Tucker and Anson Frericks on How Big Business Was Captured by Wokeism and Is Now Self-Destructing

In this podcast episode, Anson Frericks, a former executive at Anheuser-Busch, delves into the dramatic transformation of the company and the broader implications of "wokeism" in corporate America. The discussion centers around how Anheuser-Busch, once a quintessential American brand, has succumbed to pressures from progressive ideologies, leading to significant financial losses and a loss of consumer trust.

The Downfall of Anheuser-Busch

Frericks begins by recounting the storied history of Anheuser-Busch, which was founded by the Bush family in the 1850s. He highlights how the company was once a symbol of American entrepreneurship and culture, deeply intertwined with the fabric of the nation. However, the narrative shifts dramatically after the company was acquired by the Belgian conglomerate InBev in 2008. Frericks argues that this acquisition marked the beginning of a cultural shift within the company, as InBev prioritized cost-cutting and shareholder value over the brand's traditional values and connection to American consumers.
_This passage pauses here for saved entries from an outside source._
(** [tokens[i]] panics when there are fewer tokens than hosts. *)
Definition handleGETSharedHosts (r : Request) (key : Key) : M S (Response Body) :=
  usableHosts r (λ usable,
    answer (b_AccountTokens (Key_PublicKey key) (HI_PublicKey <$> usable))
      (status_or_check [([ErrSharingKeyNotFound], StatusUnauthorized)] "failed to create account tokens")
      (λ tokens, if Nat.ltb (length tokens) (length usable) then panic else mret (REncode (BSharedHosts (zip usable tokens))))).

(** ** Routes and authentication *)

Definition validateSignedURLAuth {G : SigOps} (hostname : string) (r : Request) : M S (checked PublicKey) :=
  let* c := ValidateURLSignature time_Now r hostname in
  match c with
  | inl e => mret (inl e)
  | inr pk =>
      let* known := try (b_HasAccount pk) in
      match known with
      | Ok true => mret (inr pk)
      | Ok false => mret (inl (StatusUnauthorized, ErrUnknownAccount))
      | Err _ => mret (inl (StatusInternalServerError, ErrInternalError))
      | Panic => panic
      end
  end.

Definition validateSharedURLAuth {G : SigOps} (hostname : string) (r : Request) : M S (checked Key) :=
  let* c := ValidateURLSignature time_Now r hostname in
  match c with
  | inl e => mret (inl e)
  | inr pk =>
      let* key := try (b_SharingKey pk) in
      match key with
      | Ok key => mret (inr key)
      | Err e => if errors_Is e ErrSharingKeyNotFound then mret (inl (StatusUnauthorized, ESentinel ErrSharingKeyNotFound))
                 else mret (inl (StatusInternalServerError, ErrInternalError))
      | Panic => panic
      end
  end.

Definition wrapSignedAuth {G : SigOps} (hostname : string) (h : Request → PublicKey → M S (Response Body)) (r : Request) : M S (Response Body) :=
  let* c := validateSignedURLAuth hostname r in parsed c (h r).
Definition wrapSharedAuth {G : SigOps} (hostname : string) (h : Request → Key → M S (Response Body)) (r : Request) : M S (Response Body) :=
  let* c := validateSharedURLAuth hostname r in parsed c (h r).

(** The routes of [NewAPI] that need an account. *)
Definition signed_handlers : list (string * (Request → PublicKey → M S (Response Body))) :=
  [("GET /account", handleGETAccount); ("GET /auth/check", handleGETAuthCheck); ("GET /hosts", handleGETHosts);
   ("GET /objects", handleGETObjects); ("GET /objects/:key", handleGETObject); ("GET /objects/:key/shared", handleGETObjectShared);
   ("POST /objects", handlePOSTObjects); ("DELETE /objects/:key", handleDELETEObjects);
   ("POST /sharing", handlePOSTSharing); ("GET /sharing", handleGETSharing); ("GET /sharing/:key", handleGETSharingKey);
   ("DELETE /sharing/:key", handleDELETESharing); ("POST /sharing/:key/objects", handlePOSTSharingObject);
   ("GET /sharing/:key/objects", handleGETSharingObjects); ("DELETE /sharing/:key/objects/:objectkey", handleDELETESharingObject);
   ("GET /slabs", handleGETSlabs); ("POST /slabs", handlePOSTSlabs); ("POST /slabs/prune", handlePOSTSlabsPrune);
   ("GET /slabs/:slabid", handleGETSlab); ("DELETE /slabs/:slabid", handleDELETESlab)]%string.

(** Those that need a sharing key. *)
Definition shared_handlers : list (string * (Request → Key → M S (Response Body))) :=
  [("GET /shared", handleGETShared); ("GET /shared/objects", handleGETSharedObjects);
   ("GET /shared/objects/:id", handleGETSharedObject); ("GET /shared/hosts", handleGETSharedHosts)]%string.
End backend.
End handlers.

(** ** The managers behind the API

    [SlabManager], [sharing.Manager], [HostManager] and [AccountManager], over their
    stores. *)
Class AppStore (S : Type) := {
  store_SharingAccountKey : PublicKey → M S N;
  store_UsableHosts : Z → Z → UsableHostsQueryOpts → M S (list HostInfo);
  store_HasAccount : PublicKey → M S bool;
  store_Account : PublicKey → M S Account }.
The conversation then turns to the recent controversies surrounding Bud Light, particularly the ill-fated partnership with transgender influencer Dylan Mulvaney. Frericks explains that this decision was emblematic of a broader trend in corporate America, where companies increasingly adopt diversity, equity, and inclusion (DEI) initiatives that often alienate their core customer base. He notes that the marketing team, led by Alyssa Heinerscheid, openly expressed disdain for the brand's traditional consumers, referring to them as "fratty" and "out of touch." This sentiment, Frericks argues, is indicative of a disconnect between corporate leadership and the values of everyday Americans.

The Impact of Wokeism on Business

The discussion highlights the broader implications of wokeism in corporate America, with Frericks asserting that many companies have lost sight of their primary purpose: to serve their customers and generate profits. He points out that the adoption of ESG (Environmental, Social, and Governance) criteria and DEI initiatives has led to a culture where companies prioritize social justice over their core business objectives. This shift has resulted in significant backlash from consumers, as seen in Bud Light's plummeting sales following the Mulvaney partnership.

Frericks emphasizes that the backlash against Bud Light was not merely a reaction to a single marketing campaign but rather a culmination of years of missteps and a growing sentiment among consumers that they are being lectured by brands that once represented fun and camaraderie. He argues that the company's failure to acknowledge its mistakes and the lack of accountability for leadership decisions have only exacerbated the situation.

The Role of Shareholders and Corporate Accountability

As the conversation progresses, Frericks discusses the role of shareholders in shaping corporate behavior. He explains that large asset management firms like BlackRock and Vanguard have significant influence over companies due to their substantial ownership stakes. These firms often push for adherence to progressive values, which can conflict with the interests of the companies they invest in. Frericks argues that this dynamic creates a conflict of interest, as companies feel pressured to align with the social agendas of their shareholders rather than focusing on their customers.

Frericks also critiques the lack of accountability within corporate leadership. He points out that despite the significant financial losses incurred by Anheuser-Busch, key executives, including CEO Brendan Whitworth, have not faced any repercussions for their decisions. This lack of accountability, he argues, is symptomatic of a broader issue within corporate America, where executives are often insulated from the consequences of their actions.

The Future of Corporate America

The discussion concludes with Frericks expressing hope for a return to a more meritocratic approach in business. He believes that companies can recover from the current crisis by acknowledging their mistakes and refocusing on their core missions. Frericks suggests that Anheuser-Busch could benefit from a change in ownership, potentially returning to American hands, which would allow for a renewed focus on serving its customer base.

Frericks also highlights the importance of consumer choice in driving corporate behavior. He notes that as consumers become more aware of the values and practices of the companies they support, they will increasingly demand accountability and authenticity from brands. This shift could lead to a resurgence of companies that prioritize their customers over social agendas, ultimately benefiting both consumers and businesses.